### Dataset records ###

Lemma GetScanAgent_keeps j id : guarantees (keeps_job j) (GetScanAgent (Inv := Inv) id).
Proof. jobs_alone. Qed.
Lemma CreateAuditLog_keeps j actor action st si meta :
  guarantees (keeps_job j) (CreateAuditLog (Inv := Inv) actor action st si meta).
Proof. jobs_alone. Qed.
Lemma TouchScanAgent_keeps j id v : guarantees (keeps_job j) (TouchScanAgent (Inv := Inv) id v).
Proof. jobs_alone. Qed.
Lemma SetScanScheduleLastRun_keeps j id s e job :
  guarantees (keeps_job j) (SetScanScheduleLastRun (Inv := Inv) id s e job).
Proof. jobs_alone. Qed.
Lemma MarkScanScheduleRan_keeps j id : guarantees (keeps_job j) (MarkScanScheduleRan (Inv := Inv) id).
Proof. jobs_alone. Qed.
Lemma ListDueScanSchedules_keeps j : guarantees (keeps_job j) (ListDueScanSchedules (Inv := Inv)).
Proof. jobs_alone. Qed.
Lemma upsert_keeps j input : guarantees (keeps_job j) (UpsertDiscovery (Inv := Inv) input).
Proof. apply queue_keeps_job, upsert_inv. Qed.
Lemma import_keeps j id name : guarantees (keeps_job j) (ImportDiscovery (Inv := Inv) id name).
Proof. apply queue_keeps_job, import_inv. Qed.
Lemma sync_keeps j id : guarantees (keeps_job j) (SyncImportedDiscovery (Inv := Inv) id).
Proof. apply queue_keeps_job, sync_inv. Qed.
Lemma autolink_keeps j id : guarantees (keeps_job j) (AutoLinkDeviceBySerial (Inv := Inv) id).
Proof. apply queue_keeps_job, autolink_inv. Qed.
#[local] Hint Resolve GetScanAgent_keeps CreateAuditLog_keeps TouchScanAgent_keeps
  SetScanScheduleLastRun_keeps MarkScanScheduleRan_keeps ListDueScanSchedules_keeps
  upsert_keeps import_keeps sync_keeps autolink_keeps : lipam.

Lemma auditSubject_keeps j actor action st si status :
  guarantees (keeps_job j) (auditSubject actor action st si status).
Proof. unfold auditSubject. job_prog. Qed.
#[local] Hint Resolve auditSubject_keeps : lipam.
Lemma audit_keeps j actor action si status :
  guarantees (keeps_job j) (audit actor action si status).
Proof. apply auditSubject_keeps. Qed.
Lemma auditCount_keeps j action si field n :
  guarantees (keeps_job j) (auditCount action si field n).
Proof. unfold auditCount. job_prog. Qed.
Lemma autoLinkBySerial_keeps j d : guarantees (keeps_job j) (autoLinkBySerial d).
Proof. unfold autoLinkBySerial. job_prog. Qed.
#[local] Hint Resolve audit_keeps auditCount_keeps autoLinkBySerial_keeps : lipam.
Lemma maybeAutoImport_keeps j agent res : guarantees (keeps_job j) (maybeAutoImport agent res).
Proof. unfold maybeAutoImport. job_prog. Qed.
Lemma syncImported_keeps j res : guarantees (keeps_job j) (syncImported res).
Proof. unfold syncImported. job_prog. Qed.
#[local] Hint Resolve maybeAutoImport_keeps syncImported_keeps : lipam.
Lemma record_each_keeps j agent job obs n : guarantees (keeps_job j) (record_each agent job obs n).
Proof. revert n. induction obs as [|o obs IH]; intros n; cbn [record_each]; job_prog. Qed.
#[local] Hint Resolve record_each_keeps : lipam.
Lemma recordDiscoveries_keeps j agent job obs :
  guarantees (keeps_job j) (recordDiscoveries agent job obs).
Proof. unfold recordDiscoveries. job_prog. Qed.
#[local] Hint Resolve recordDiscoveries_keeps : lipam.
Lemma dispatch_keeps j agent job started : guarantees (keeps_job j) (dispatch agent job started).
Proof. unfold dispatch, time_now. job_prog. Qed.
Lemma recordScheduleRun_keeps j job s e : guarantees (keeps_job j) (recordScheduleRun job s e).
Proof. unfold recordScheduleRun. job_prog. Qed.
#[local] Hint Resolve dispatch_keeps recordScheduleRun_keeps : lipam.
Lemma finish_keeps j agent job actor res : guarantees (keeps_job j) (finish agent job actor res).
Proof. unfold finish. job_prog. Qed.
#[local] Hint Resolve finish_keeps : lipam.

###

#### [What you will do]
Copy exactly the stretch of data above from the line with "#[local] Hint Resolve maybeAutoImport_keeps" through the line with "#[local] Hint Resolve recordDiscoveries_keeps", and omit all other lines.

#### [Written solution]
#[local] Hint Resolve maybeAutoImport_keeps syncImported_keeps : lipam.
Lemma record_each_keeps j agent job obs n : guarantees (keeps_job j) (record_each agent job obs n).
Proof. revert n. induction obs as [|o obs IH]; intros n; cbn [record_each]; job_prog. Qed.
#[local] Hint Resolve record_each_keeps : lipam.
Lemma recordDiscoveries_keeps j agent job obs :
  guarantees (keeps_job j) (recordDiscoveries agent job obs).
Proof. unfold recordDiscoveries. job_prog. Qed.
#[local] Hint Resolve recordDiscoveries_keeps : lipam.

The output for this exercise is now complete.